Students mobilize to protest the FSR

Alasdair Padman, Editor in Chief

At 2 p.m. on Friday, Feb. 26, Whitman students will gather outside of Memorial Hall to protest changes to the major declaration process in light of the Financial Sustainability Review (FSR).

Under the instruction of Provost, Alzada Tipton, the Registrar’s Office has temporarily restricted first years from declaring their majors.

In an email from Tipton to Fielding on Tuesday, Feb. 9, she wrote, “While eliminating programs is not recommended in the draft reports, this hold will stay in place until the end of the FSR process to avoid foreclosing options prematurely and leave open as many avenues as possible to achieve short term cost savings.”

In response, the #BecauseWeLoveWhitman campaign has organized a symbolic major declaration session for Friday. In the press release, Schaefer and alum North Bennett write, “Students of all grades will gather to support first-years as they symbolically declare, calling on the college to affirm their rights as paying students to pursue the endangered programs that attracted them to Whitman in the first place.”

Historically, students have used their ability to declare their major at any time to ensure that Whitman continues to offer particular majors. With that avenue of protest no longer available, students are looking for other ways to show their support for their intended or declared majors.

Schaefer and Bennett write, “As recently as 2018 the college was considering gutting advanced Greek courses, so sophomores declared Classics in order to preserve the program for their tenure at Whitman.”

In addition to opposing the restrictions placed on first year declarations, the protest is meant to demonstrate the “strong interest current students hold in preserving the humanities, fine arts and Whitman’s well-rounded liberal arts curriculum.”

Schaefer and Bennett concluded their press release with this statement: “The scale of the academic cuts were blindsiding, and many students have intellectual and financial investment into the endangered departments. The FSR committees’ transparency was after-the-fact and vaguely informative at best, and bureaucratically exclusive at worst.
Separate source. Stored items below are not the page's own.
(** [ROW_NUMBER() OVER (PARTITION BY ps.person_id ...)] on rows already in
    the order of the window: a row's number is one more than the number of
    rows of its own partition before it. *)
Fixpoint row_number (before : list Z) (rows : list (PlayerStatistic * Player))
    : list RankedRow :=
  match rows with
  | [] => []
  | (ps, p) :: rest =>
      {| rk_person_id := ps_person_id ps;
         rk_player_name := full_name p;
         rk_game_date := ps_game_date ps;
         rk_points := ps_points ps;
         rk_assists := ps_assists ps;
         rk_rebounds := ps_rebounds_total ps;
         rk_pra := add_null (add_null (ps_points ps) (ps_assists ps))
                            (ps_rebounds_total ps);
         rn := 1 + Z.of_nat
                     (length (filter (λ k, k = ps_person_id ps) before)) |}
      :: row_number (ps_person_id ps :: before) rest
  end.

Definition ranked (db : database) (params : gmap string value)
    (season_clause : list cond) : outcome (list RankedRow) :=
  rows ← select_where params (λ r, ps_columns r.1)
         (cond_pid :: season_clause) (join_players db);
  mret (row_number []
          (merge_sort (newest_first (λ r, ps_game_date r.1)) rows)).

(** ** The four statements

    A statement is what the handler hands to [conn.execute]: [sql_text] is the
    text the f-string produces, [run] the rows the database answers with. *)

Inductive statement : Type → Type :=
| SelectGames (where_ : list cond) : statement GameRow
| SelectAgg (season_clause : list cond) : statement AggRow
| SelectGamelogs (wh : list cond) : statement LogRow
| SelectPlayers : statement SearchRow.

Definition sql_text {R} (st : statement R) : string :=
  match st with
  | SelectGames where_ =>
      "
      SELECT game_id, game_date, game_type,
             home_team_name, home_score,
             away_team_name, away_score
      FROM games
      WHERE "
      +:+ join " AND " (render <$> where_) +:+
      "
      ORDER BY game_date DESC
      LIMIT :limit;
    "
  | SelectAgg season_clause =>
      "
      WITH ranked AS (
        SELECT
          ps.person_id,
          (p.first_name || ' ' || p.last_name) AS player_name,
          ps.game_date::date AS game_date,
          ps.points, ps.assists, ps.rebounds_total AS rebounds,
          (ps.points + ps.assists + ps.rebounds_total) AS pra,
          ROW_NUMBER() OVER (PARTITION BY ps.person_id ORDER BY ps.game_date DESC) AS rn
        FROM player_statistics ps
        JOIN players p ON p.person_id = ps.person_id
        WHERE ps.person_id = :pid
          "
      +:+ join " " ((λ c, "AND " +:+ render c) <$> season_clause) +:+
      "
      )
      SELECT
        MAX(player_name) AS player_name,
        AVG(points)  FILTER (WHERE rn <= :n) AS last_n_pts,
        AVG(rebounds)FILTER (WHERE rn <= :n) AS last_n_reb,
        AVG(assists) FILTER (WHERE rn <= :n) AS last_n_ast,
        AVG(pra)     FILTER (WHERE rn <= :n) AS last_n_pra,
        AVG(points)  AS season_pts,
        AVG(rebounds)AS season_reb,
        AVG(assists) AS season_ast,
        AVG(pra)     AS season_pra
      FROM ranked;
    "
  | SelectGamelogs wh =>
      "
      SELECT
        ps.game_id,
        ps.game_date::date AS game_date,
        ps.player_team_name AS team,
        ps.opponent_team_name AS opp,
        ps.home AS is_home,
        ps.game_type,
        ps.points, ps.assists, ps.rebounds_total AS rebounds,
        (ps.points + ps.assists + ps.rebounds_total) AS pra,
        ps.three_pointers_made AS tpm,
        ps.field_goals_attempted AS fga, ps.field_goals_made AS fgm,
        ps.free_throws_attempted AS fta, ps.free_throws_made AS ftm,
        ps.plus_minus_points AS plus_minus,
        ps.num_minutes AS minutes
      FROM player_statistics ps
      WHERE "
      +:+ join " AND " (render <$> wh) +:+
      "
      ORDER BY ps.game_date DESC
      LIMIT :limit OFFSET :offset;
    "
  | SelectPlayers =>
      "
      SELECT person_id,
             (first_name || ' ' || last_name) AS player_name
      FROM players
      WHERE (first_name || ' ' || last_name) ILIKE :q
      ORDER BY player_name
      LIMIT :limit;
    "
  end.

Definition game_row (g : Game) : GameRow :=
  {| game_id := g_game_id g;
     game_date := g_game_date g;
     game_type := g_game_type g;
     home_team_name := g_home_team_name g;
     home_score := g_home_score g;
     away_team_name := g_away_team_name g;
     away_score := g_away_score g |}.

Definition log_row (r : PlayerStatistic) : LogRow :=
  {| log_game_id := ps_game_id r;
     log_game_date := ps_game_date r;
     team := ps_player_team_name r;
     opp := ps_opponent_team_name r;
     is_home := ps_home r;
     log_game_type := ps_game_type r;
     points := ps_points r;
     assists := ps_assists r;
     rebounds := ps_rebounds_total r;
     pra := add_null (add_null (ps_points r) (ps_assists r))
                     (ps_rebounds_total r);
     tpm := ps_three_pointers_made r;
     fga := ps_field_goals_attempted r;
     fgm := ps_field_goals_made r;
     fta := ps_free_throws_attempted r;
     ftm := ps_free_throws_made r;
     plus_minus := ps_plus_minus_points r;
     minutes := ps_num_minutes r |}.

Definition search_row (p : Player) : SearchRow :=
  {| person_id := p_person_id p; search_player_name := full_name p |}.

(** The aggregate [SELECT] over [ranked]: no [GROUP BY], hence one row
    whatever [ranked] holds. *)
Definition agg_row (n : Z) (rows : list RankedRow) : AggRow :=
  let recent := filter (λ r, rn r ≤ n) rows in
  {| player_name := MAX ((λ r, Some (rk_player_name r)) <$> rows);
     last_n_pts := AVG (rk_points <$> recent);
     last_n_reb := AVG (rk_rebounds <$> recent);
     last_n_ast := AVG (rk_assists <$> recent);
     last_n_pra := AVG (rk_pra <$> recent);
     season_pts := AVG (rk_points <$> rows);
     season_reb := AVG (rk_rebounds <$> rows);
     season_ast := AVG (rk_assists <$> rows);
     season_pra := AVG (rk_pra <$> rows) |}.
Voices remain unheard in current administrative decision making processes, and the protest Friday aims to elevate the agency of paying students who care deeply about the liberal arts mission.”

Students will begin gathering outside of Memorial Hall at 2 p.m.

 

Update: The Wire erroneously stated that the Registrar’s Office made the decision to put the hold on first-years declaring their majors. However, we were made aware that the quote was from Provost Alzada Tipton and that she had instructed the Registrar’s Office to put the hold in place.

In an email to The Wire on Friday, Feb. 26, Registrar Stacey Giusti wrote, “I can confirm that any policy change regarding first year students declaring majors came from the President and Cabinet.  The Registrar’s Office had nothing to do with this decision.”